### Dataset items
★ ★ ★
(** [buf.toString("base64url")]: three octets give four characters; a
    tail of one octet gives two characters and a tail of two octets gives
    three; no padding character is written. *)
Fixpoint to_base64url (bs : t) : string :=
  match bs with
  | [] => EmptyString
  | [a] =>
      let x := byte_to_Z a in
      String (sextet (Z.shiftr x 2))
        (String (sextet (Z.shiftl (Z.land x 3) 4)) EmptyString)
  | [a; b] =>
      let x := byte_to_Z a in
      let y := byte_to_Z b in
      String (sextet (Z.shiftr x 2))
        (String (sextet (Z.lor (Z.shiftl (Z.land x 3) 4) (Z.shiftr y 4)))
           (String (sextet (Z.shiftl (Z.land y 15) 2)) EmptyString))
  | a :: b :: c :: rest =>
      let x := byte_to_Z a in
      let y := byte_to_Z b in
      let z := byte_to_Z c in
      String (sextet (Z.shiftr x 2))
        (String (sextet (Z.lor (Z.shiftl (Z.land x 3) 4) (Z.shiftr y 4)))
           (String (sextet (Z.lor (Z.shiftl (Z.land y 15) 2) (Z.shiftr z 6)))
              (String (sextet (Z.land z 63)) (to_base64url rest))))
  end.

Definition hexdigit (n : Z) : ascii :=
  match String.get (Z.to_nat (Z.land n 15)) "0123456789abcdef" with
  | Some c => c
  | None => "0"%char
  end.

(** [buf.toString("hex")]. *)
Fixpoint to_hex (bs : t) : string :=
  match bs with
  | [] => EmptyString
  | a :: rest =>
      let x := byte_to_Z a in
      String (hexdigit (Z.shiftr x 4)) (String (hexdigit x) (to_hex rest))
  end.

End Buffer.

(* ===================================================================== *)
(** ** SHA-256 as FIPS 180-4 defines it, on a message given at once *)
(* ===================================================================== *)

Module SHA256.

Definition word := Z.

Definition wrap (x : Z) : word := x mod 2 ^ 32.
Definition add (x y : word) : word := wrap (x + y).
Definition rotr (n : Z) (x : word) : word :=
  Z.lor (Z.shiftr x n) (wrap (Z.shiftl x (32 - n))).
Definition shr (n : Z) (x : word) : word := Z.shiftr x n.
Definition lnot32 (x : word) : word := Z.lxor x 0xffffffff.

Definition Ch (x y z : word) : word :=
  Z.lxor (Z.land x y) (Z.land (lnot32 x) z).
Definition Maj (x y z : word) : word :=
  Z.lxor (Z.lxor (Z.land x y) (Z.land x z)) (Z.land y z).
Definition Sigma0 (x : word) : word :=
  Z.lxor (Z.lxor (rotr 2 x) (rotr 13 x)) (rotr 22 x).
Definition Sigma1 (x : word) : word :=
  Z.lxor (Z.lxor (rotr 6 x) (rotr 11 x)) (rotr 25 x).
Definition sigma0 (x : word) : word :=
  Z.lxor (Z.lxor (rotr 7 x) (rotr 18 x)) (shr 3 x).
Definition sigma1 (x : word) : word :=
  Z.lxor (Z.lxor (rotr 17 x) (rotr 19 x)) (shr 10 x).

(** The constants are defined as the standard defines them.  [K] holds the
    first 32 bits of the fractional parts of the cube roots of the first 64
    primes, [H0] those of the square roots of the first 8 primes. *)
Definition is_prime (n : nat) : bool :=
  forallb (fun d => negb (Nat.eqb (n mod d) 0)) (seq 2 (n - 2)).

Definition primes : list Z :=
  map Z.of_nat (List.filter is_prime (seq 2 310)).

(** The largest [x] in [lo, hi) with [x ^ 3 <= n], by bisection. *)
Fixpoint cube_root (fuel : nat) (n lo hi : Z) : Z :=
  match fuel with
  | O => lo
  | S fuel' =>
      let mid := (lo + hi) / 2 in
      if mid * mid * mid <=? n then cube_root fuel' n mid hi
      else cube_root fuel' n lo mid
  end.

Definition K : list word :=
  Eval vm_compute in
    map (fun p => wrap (cube_root 40 (p * 2 ^ 96) 0 (2 ^ 36))) primes.

Definition H0 : list word :=
  Eval vm_compute in
    map (fun p => wrap (Z.sqrt (p * 2 ^ 64))) (firstn 8 primes).

(** Padding: the bit 1, zero bits up to 56 modulo 64 octets, then the
    length of the message in bits as a 64-bit big-endian integer. *)
Definition be_bytes (n : nat) (x : Z) : list Z :=
  map (fun i => Z.land (Z.shiftr x (8 * Z.of_nat i)) 255) (rev (seq 0 n)).

Definition pad (msg : list Z) : list Z :=
  let len := Z.of_nat (length msg) in
  let zeros := Z.to_nat ((55 - len) mod 64) in
  msg ++ [128] ++ repeat 0 zeros ++ be_bytes 8 (8 * len).

Fixpoint words_of_bytes (bs : list Z) : list word :=
  match bs with
  | a :: b :: c :: d :: rest =>
      Z.lor (Z.shiftl a 24) (Z.lor (Z.shiftl b 16) (Z.lor (Z.shiftl c 8) d))
        :: words_of_bytes rest
  | _ => []
  end.

Definition word_at (ws : list word) (i : nat) : word := nth i ws 0.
★ ★ ★
### TASK TO COMPLETE
Give only how many lines above hold "message".

### YOUR RESPONSE
2